The proposed Q-learning-based link-aware routing (QLAR) protocol adopts a distributed routing decision-making framework organized into three phases: neighbor discovery, link awareness, and data transmission. During the neighbor discovery and link maintenance phases, nodes predict the mobility states of neighbor nodes using an Extended Kalman Filter (EKF) and adjust the Hello message broadcast interval according to the link expiration time (LET). This allows nodes to effectively obtain neighbor information and update their neighbor tables. In the data transmission phase, nodes construct a set of candidate actions based on the previously obtained neighbor information and employ the entropy weight method (EWM) to dynamically evaluate multiple decision metrics, thereby enabling adaptive routing decisions. The main contributions of this study are summarized below:

• Link-aware routing: Node mobility is predicted, and the link expiration time is calculated to dynamically adjust the neighbor maintenance frequency, so as to realize the awareness of link changes.
• Dynamic weight allocation: The link expiration time is taken as one of the decision-making metrics, and the entropy weight method is used to dynamically assign the weights of multiple decision metrics according to the network state.
• A network of fully mobile nodes: Existing routing protocols are primarily designed for fixed-topology networks that assume a stable network topology. This paper investigates a network consisting of mobile underwater sensor nodes, where these nodes concurrently generate data traffic. The study provides a novel approach to adaptive routing in dynamic topology networks.
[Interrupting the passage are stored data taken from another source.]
Lemma connect_cases w :
  (str_truthy (DATABASE_URL cfg) = false ->
   connect w = (Raise (ValueError "DATABASE_URL not set"), w))
  /\ (str_truthy (DATABASE_URL cfg) = true ->
      ((connect w).1 = Val tt <-> next_calls_succeed 3 w)
      /\ conn (connect w).2
         = (if next_call_succeeds w then Some {| transaction := None |}
            else conn w)
      /\ committed (connect w).2 = committed w
      /\ exists rest,
           trace (connect w).2
           = trace w
             ++ (psycopg2_connect (DATABASE_URL cfg), next_call_succeeds w)
                :: rest).
Proof.
  unfold connect. split; intros Hurl; rewrite Hurl; [done|]. cbn [negb].
  by_script w. unfold bind, ext, modify, logger_info, next_call_succeeds.
  destruct sc as [|[e1|] [|[e2|] [|[e3|] sc]]]; cbn; rewrite <- ?app_assoc;
    (split; [|split; [done|split; [done|by eexists]]]);
    split; try done; try (intros _; by repeat constructor);
    intros H; by repeat (apply Forall_cons in H as [? H]).
Qed.

(** X4.  [connect] raises [ValueError] and makes no call when the URL is
    empty.  Otherwise it returns exactly when its three calls go through
    ([psycopg2.connect], [set_client_encoding], [register_vector]); the
    connection is assigned as soon as [psycopg2.connect] returns, so it stays
    assigned when one of the two later calls raises, and it is left as it was
    when [psycopg2.connect] itself raises. *)
Theorem connect_outcomes w :
  (str_truthy (DATABASE_URL cfg) = false ->
   connect w = (Raise (ValueError "DATABASE_URL not set"), w))
  /\ (str_truthy (DATABASE_URL cfg) = true ->
      ((connect w).1 = Val tt <-> next_calls_succeed 3 w)
      /\ conn (connect w).2
         = (if next_call_succeeds w then Some {| transaction := None |}
            else conn w)
      /\ committed (connect w).2 = committed w
      /\ exists rest,
           trace (connect w).2
           = trace w
             ++ (psycopg2_connect (DATABASE_URL cfg), next_call_succeeds w)
                :: rest).
Proof.
  exact (connect_cases w).
Qed.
The rest of this paper is organized as follows. In Section 2, an overview of existing routing protocols for UWSNs is provided. Section 3 presents the network scenario and the network assumptions adopted in this paper, along with the Q-learning framework applied to UWSNs routing. Section 4 details the proposed QLAR algorithm. In Section 5, the workflow of the proposed routing protocol is described. In Section 6, the performance of QLAR is evaluated through simulations. Section 7 concludes the paper.

2. Related Work

This section reviews the development of routing protocols in UWSNs [20,21], with a focus on traditional routing protocols [22,23,24,25,26,27,28] and Q-learning-based routing protocols [18,29,30,31,32]. A comparison of the protocols is listed in

Table 1. Comparison of different protocols.

Protocols	Features	Challenges
VBF [22]	Robust and scalable	Not for sparse networks
DBR [24]	Improve packet delivery ratio	More energy consumption and redundant forwarding
ALRP [28]	Adaptive forwarding area	Restricted to node distribution
QELAR [18]	Q-learning-based, single metric (energy efficiency)	Restricted to a single optimization objective
QDAR [30]	Q-learning-based, energy efficiency and latency	Fixed metric weights, centralized decision-making
QLFR [29], ROEVA [32], RLOR [31], DROR [31]	Q-learning combined with opportunistic routing to overcome routing holes, multiple decision metrics	Additional holding time, fixed metric weights

.

Traditional routing protocols in UWSNs can be broadly categorized into location-based and localization-free categories. The Vector-Based Forwarding (VBF) protocol [22] limits the number of nodes participating in forwarding by establishing a virtual pipe. It has high scalability, but its performance depends on the radius of the virtual pipe. Routing holes may occur in low-density or mobile networks. HH-VBF [23] further improves robustness by dynamically building virtual pipes at each hop. But it still struggles to adapt to highly dynamic topology changes. Compared to location-based routing, depth-based routing does not need coordinate information. The Depth-Based Routing (DBR) protocol [24] uses depth-based greedy forwarding, but broadcast forwarding leads to redundancy overhead. EEDBR [25] improves DBR by incorporating residual energy, thus alleviating the problem of energy exhaustion. WDFAD-DBR [26] introduces a two-hop depth difference when calculating forwarding delay, which improves delivery rate, but ignores energy consumption and may cause an imbalance in local energy consumption. The ALRP [28] proposed in recent years reduces redundancy and improves energy efficiency by limiting the forwarding area, but its performance still depends on node distribution and mobility model.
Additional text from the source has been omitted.